Sometimes we meet these poets. Sometimes we hear them speak. Sometimes we come to know the timbre of their voice before we know the titles of their books.

And sometimes, a poet enters our classrooms because of how her name is suddenly moving through the world.

Today, many teachers are encountering the work of Renée Nicole Macklin through a charged rhetorical moment. Her death, and the violence surrounding it, is being taken up publicly—as headline, as symbol, as evidence of policies that harm, of systems built on insiders and outsiders, of written orders enacted by organizations structured around exclusion.

As English language arts teachers, we cannot pretend this context does not exist. Nor should we. We will need to unpack it. We will need to name how media constructs narratives. We will need to talk about how poets have always been entangled with politics, how writers become activists, witnesses, public figures, whether or not they choose to be.

But before we ask a poem to carry any of that weight, we have an ethical responsibility to slow this moment down.

Before we read this poem as evidence of harm, we must read it first as what it is:
a crafted piece of art made by a human being.

Not a symbol.
Not a headline.
A poet.

This is where the classroom work begins.


Entering the Poem: Human Before Symbol

When I bring this poem into a classroom, I want to situate the reading carefully.

I might say something like this to students:

The poets we read in school often come from anthologies, from the canon, from history books. Increasingly, many also come from Living Poets—people who are writing now, shaping language now, breathing now. We sometimes meet them, hear them, watch them speak. We come to know their voices.

Today we are reading a poem by a poet who is being spoken about publicly because of her death. Her name is circulating as symbol, as headline, as evidence of harm.

Before we let this poem do any of that work, we are going to read it first as what it is: a crafted piece of art made by a human being.

This is not a disclaimer. It is a stance.

We are reading this poem not because a tragedy has made this poet visible, but because she was a poet before she was a headline.


First Reading: Presence Before Interpretation

The first reading is not for analysis.

I ask students not to annotate, not to summarize, not to explain.

Instead, I invite them to read for presence.

Let the poem call things to mind.
Notice what moves, startles, confuses, or feels beautiful.

After the reading, we talk in ways that keep us close to the human encounter:

  • Which lines feel alive?
  • Which words or sounds stay with you?
  • Where did you slow down?
  • Where did your body react before your mind did?

I share a line that feels golden to me. Not to model correctness, but to model being moved.

This is where students are allowed to respond as readers, not as interpreters.

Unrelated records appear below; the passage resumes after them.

(** ** Runs *)

Lemma entry_at_New {J} k : entry_at (New (J := J)) k = None.
Proof.
  unfold entry_at, shardOf, New. cbn [readShards].
  rewrite lookup_total_replicate_2 by apply shardNo_lt. apply lookup_empty.
Qed.

(** The empty store implements the empty map. *)
Lemma New_refines {J} `{!Journal J} t : refines t (New (J := J)) ∅.
Proof. split; [apply New_wf|]. intros k. unfold see, vis. by rewrite entry_at_New, lookup_empty. Qed.

(** A session: a counter with a deadline that runs out between two reads. *)
Definition session : list op :=
  [OpSetWithTTL 10 (bs "n") (bs "41") 5;
   OpIncrement 11 (bs "n") 1;
   OpMSet [mkPair (bs "a") (bs "x"); mkPair (bs "b") (bs "y"); mkPair (bs "a") (bs "z")];
   OpAppend 12 (bs "a") (bs "!");
   OpGet 13 13 (bs "n");
   OpExpire 13 14 (bs "b") 100;
   OpGet 15 15 (bs "n");
   OpIncrement 16 (bs "a") 1;
   OpTTL 17 (bs "b");
   OpDBSize 17;
   OpDel 18 [bs "a"; bs "a"; bs "n"];
   OpExists 19 [bs "b"; bs "b"]].

(** Discharges [clocked] on a concrete list. *)
Ltac check_clock :=
  simpl;
  repeat match goal with
    | |- _ /\ _ => split
    | |- True => exact I
    | |- StronglySorted _ [] => constructor
    | |- StronglySorted _ (_ :: _) => constructor
    | |- Forall _ [] => constructor
    | |- Forall _ (_ :: _) => constructor
    | |- _ => unfold is_int64, minInt64, maxInt64, lastReading, zeroTime, Second; simpl; lia
    end.

Lemma store_refines_expiring_map_witness :
  clocked 0 session /\
  (runs session (New (J := list (list bytes)))).2 =
    [RUnit; RIncr (inl 42); RUnit; RInt 2; RBytes (Some (bs "42")); RBool true; RBytes None;
     RIncr (inr ErrNotInteger); RTTL 96 KeyVolatile; RInt 2; RInt 1; RInt 2].
Proof.
  assert (clocked 0 session) as Hc by (unfold session; check_clock).
  split; [exact Hc|].
  destruct (store_refines_expiring_map (J := list (list bytes)) 0 session New ∅) as [H _];
    [unfold zeroTime, Second; lia|exact Hc|apply New_refines|].
  rewrite H. vm_compute. reflexivity.
Defined.

(** Two clients: one reads an expired key, the other writes it in the window. *)
Definition stale : Store (list (list bytes)) := SetWithTTL 0 (bs "k") (bs "old") 5 New.
Definition rewritten : Store (list (list bytes)) := Set_ (bs "k") (bs "new") stale.

Lemma stale_wf : store_wf stale.
Proof. apply (run_wf (OpSetWithTTL 0 (bs "k") (bs "old") 5) New); [check_clock|done|apply New_wf]. Qed.

Lemma rewritten_wf : store_wf rewritten.
Proof. apply Set_wf, stale_wf. Qed.

Lemma reachable_store_wf_witness :
  store_wf (Get_with (fun _ => rewritten) 6 7 (bs "k") stale).1.
Proof.
  apply reachable_store_wf.
  assert (reach New stale) as Hs.
  { apply (reach_op _ (OpSetWithTTL 0 (bs "k") (bs "old") 5) New); [apply reach_refl| |done].
    check_clock. }
  apply reach_get; [exact Hs|].
  apply (reach_op _ (OpSet (bs "k") (bs "new")) stale); [exact Hs| |done].
  check_clock.
Defined.

Lemma Get_window_safe_witness :
  let '(s', r) := Get_with (fun _ => rewritten) 6 7 (bs "k") stale in
  r = None /\ val <$> entry_at s' (bs "k") = Some (bs "new").
Proof.
  pose proof (Get_window_safe (fun _ => rewritten) 6 7 (bs "k")
                (mkEntry (bs "old") 0 5) stale) as H.
  specialize (H ltac:(vm_compute; reflexivity) ltac:(reflexivity) rewritten_wf).
  destruct (Get_with _ _ _ _ _) as [s' r]. destruct H as (Hr & _ & Hk).
  split; [exact Hr|]. rewrite (Hk (bs "k")). vm_compute. reflexivity.
Defined.
(* ===== verification/Settings.v ===== *)
(** * What operations never change

    No operation on the store changes the memory limit, the eviction policy or whether
    there is a journal. *)

From stdpp Require Import base gmap list strings sorting relations.
From Stdlib Require Import ZArith Lia.
From Stdlib Require Import Strings.Byte.
From S2P Require Import Prelude.
From S2P Require Import GoStrconv.
From S2P Require Import GoTime.
From S2P Require Import Store.
From S2P Require Import Expire.
From S2P Require Import Evict.
From S2P Require Import StoreSpec.

#[local] Open Scope Z_scope.

Section Settings.
Context {J : Type} `{!Journal J}.
Implicit Types s : Store J.

(** The memory limit, the policy and the absence of a journal stay as they are. *)
Definition configured s s' : Prop :=
  maxMemory s' = maxMemory s /\ policy s' = policy s /\ (journal s = None -> journal s' = None).

Lemma configured_refl s : configured s s.
Proof. done. Qed.

Lemma configured_trans s1 s2 s3 : configured s1 s2 -> configured s2 s3 -> configured s1 s3.
Proof. intros (H1 & H2 & H3) (K1 & K2 & K3). split_and!; [congruence..|auto]. Qed.

Lemma configured_propagate args s s' : configured s s' -> configured s (propagate args s').
Proof.
  intros (H1 & H2 & H3). unfold propagate. destruct (journal s') as [j|] eqn:Hj; [|by split_and!].
  split_and!; [done|done|]. intros Hn. apply H3 in Hn. congruence.
Qed.

Lemma configured_setShard k sh s s' : configured s s' -> configured s (setShard k sh s').
Proof. done. Qed.

Lemma configured_setStats st s s' : configured s s' -> configured s (setStats st s').
Proof. done. Qed.

Create HintDb settings.
#[local] Hint Resolve configured_refl configured_propagate configured_setShard configured_setStats : settings.

Lemma configured_setLIWLS k v a s s' :
  configured s s' -> configured s (setLockedInWriteLockedShard k v a s').
Proof. done. Qed.

Lemma configured_deleteLIWLS k s s' :
  configured s s' -> configured s (deleteLockedInWriteLockedShard k s').
Proof. done. Qed.
#[local] Hint Resolve configured_setLIWLS configured_deleteLIWLS : settings.

Lemma configured_setLocked k v a s s' : configured s s' -> configured s (setLocked k v a s').
Proof. intros H. unfold setLocked, propagateSetLocked. case_match; auto with settings. Qed.
#[local] Hint Resolve configured_setLocked : settings.

Lemma configured_Del_loop now ks removed n s s' :
  configured s s' -> configured s (Del_loop now ks removed n s').1.1.
Proof.
  revert removed n s'. induction ks as [|k ks IH]; intros removed n s' H; [done|]. cbn [Del_loop].
  case_match; auto with settings.
Qed.

Lemma configured_liveEntry now k s s' : configured s s' -> configured s (liveEntry now k s').1.
Proof. intros H. unfold liveEntry, deleteLocked. repeat case_match; simpl; auto with settings. Qed.

Lemma configured_Del now ks s s' : configured s s' -> configured s (Del now ks s').1.
Proof.
  intros H. unfold Del. pose proof (configured_Del_loop now ks [] 0 s s' H) as Hd.
  destruct (Del_loop now ks [] 0 s') as [[s1 removed] n]. simpl in *. case_match; auto with settings.
Qed.
#[local] Hint Resolve configured_Del : settings.

Lemma configured_MSet pairs s : configured s (MSet pairs s).
Proof.
  unfold MSet. apply configured_propagate.
  assert (forall s', configured s s' ->
    configured s (foldl (fun s p => setLockedInWriteLockedShard (Key p) (Value p) zeroTime s) s' pairs))
    as H; [|by apply H].
  induction pairs as [|p pairs IH]; intros s' Hs; [done|]. cbn [foldl]. apply IH. auto with settings.
Qed.

Lemma configured_ExpireAt now k a s : configured s (ExpireAt now k a s).1.
Proof. unfold ExpireAt, setDeadline. repeat case_match; simpl; auto with settings. Qed.

Lemma configured_Get_with window now now' k s :
  (forall s', configured s' (window s')) -> configured s (Get_with window now now' k s).1.
Proof.
  intros Hw. unfold Get_with, addHit, addMiss, touch.
  repeat case_match; simpl; auto with settings.
Qed.

Lemma configured_run o s : configured s (run o s).1.
Proof.
  destruct o; cbn [run].
  - pose proof (configured_Get_with (fun s => s) now now' key s configured_refl) as H.
    unfold Get. by destruct (Get_with _ _ _ _ _).
  - by destruct (TTL _ _ _).
  - done.
  - done.
  - unfold Set_, set. simpl. auto with settings.
  - unfold SetWithTTL, set. simpl. case_match; auto with settings.
  - unfold SetWithDeadline, set. simpl. case_match; auto with settings.
  - apply configured_MSet.
  - unfold Increment. pose proof (configured_liveEntry now key s s (configured_refl s)) as H.
    destruct (liveEntry now key s) as [s1 found]. repeat case_match; simplify_eq; simpl; auto with settings.
  - unfold Append. pose proof (configured_liveEntry now key s s (configured_refl s)) as H.
    destruct (liveEntry now key s) as [s1 found]. simpl. auto with settings.
  - unfold Expire. pose proof (configured_ExpireAt now' key (Time_Add now ttl) s) as H.
    by destruct (ExpireAt _ _ _ _).
  - pose proof (configured_ExpireAt now key at_ s) as H. by destruct (ExpireAt _ _ _ _).
  - pose proof (configured_Del now keys s s (configured_refl s)) as H. by destruct (Del _ _ _).
  - unfold expireSample. by destruct (expireShards _ _ _ _ _ _ _) as [[? ?] ?].
Qed.

Lemma configured_runs os s : configured s (runs os s).1.
Proof.
  revert s. induction os as [|o os IH]; intros s; [done|]. cbn [runs].
  pose proof (configured_run o s) as Ho. destruct (run o s) as [s1 r]. specialize (IH s1).
  destruct (runs os s1) as [s2 rs]. by eapply configured_trans.
Qed.

Lemma configured_evictLoop fuel range n s s' m ok :
  evictLoop fuel range n s = Some (s', m, ok) -> configured s s'.
Proof.
  revert n s. induction fuel as [|fuel IH]; intros n s; simpl; [done|].
  repeat case_match; intros; simplify_eq; [|done..].
  eapply configured_trans; [|by eapply IH]. unfold evict, addEvicted, deleteLocked. auto with settings.
Qed.

Lemma configured_EnforceMemoryLimit range s s' n ok :
  EnforceMemoryLimit range s = Some (s', n, ok) -> configured s s'.
Proof.
  unfold EnforceMemoryLimit. repeat case_match; intros; simplify_eq; try done.
  by eapply configured_evictLoop.
Qed.
End Settings.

Second Reading: Attending to Craft

Only after the poem has been encountered do we turn our attention to how it was made.

Here the questions shift:

  • What did the poet choose?
  • What did she shape?
  • What did she resist?

We notice:

  • every line break
  • every indentation
  • every lowercase letter resisting an auto-capitalizing machine
  • the visual pacing of the page
  • the way scientific language sits beside the language of faith and the language of the body

I sometimes invite students to imagine the poem before it was published:

Maybe it was sketched in a notebook.
Maybe it was revised over years.
Maybe it was rearranged, broken, stitched back together.
Maybe even this version bears the marks of other hands, other platforms, other formatting decisions.

This matters because it returns the poem to labor, care, and intention.

This poem was made by a human. With hands. With breath. With revision.

We read it as art before we read it as argument.


Third Reading: Meaning, Tension, Living With the Poem

Only now do we open the space many classrooms begin with.

We trace images.
We sit with tensions.
We read literally and figuratively.
We ask how the poem lives for us now, in this moment, in this place, in our bodies.

We talk about science and faith.
About knowledge and comfort.
About reduction and wonder.
About where the poem locates the soul.

Interpretation enters, but it is grounded in attention, not extraction.


Writing as Processing, Not Performance

After reading, students are given time to write—not to prove understanding, but to process being a reader in this moment.

I offer possibilities, not requirements:

I am explicit that this writing can remain private.

This is not an assessment.
It is a place to put what the poem stirred.


Only Then: Widening the Lens

Only after the poem has been honored do we widen outward.

We can talk about poets and power.
About poets and public life.
About poets whose work becomes politicized.
About what happens when a life is overtaken by the story told about a death.

We can talk about how reading can become a form of repair rather than consumption.

And we can talk about the systems that make some deaths visible and leave so many others unnamed.

Because even as we witness this poet, we must also remember the countless people who have been victims of this violence who were not award-winning poets, not in anthologies, not circulating in the media.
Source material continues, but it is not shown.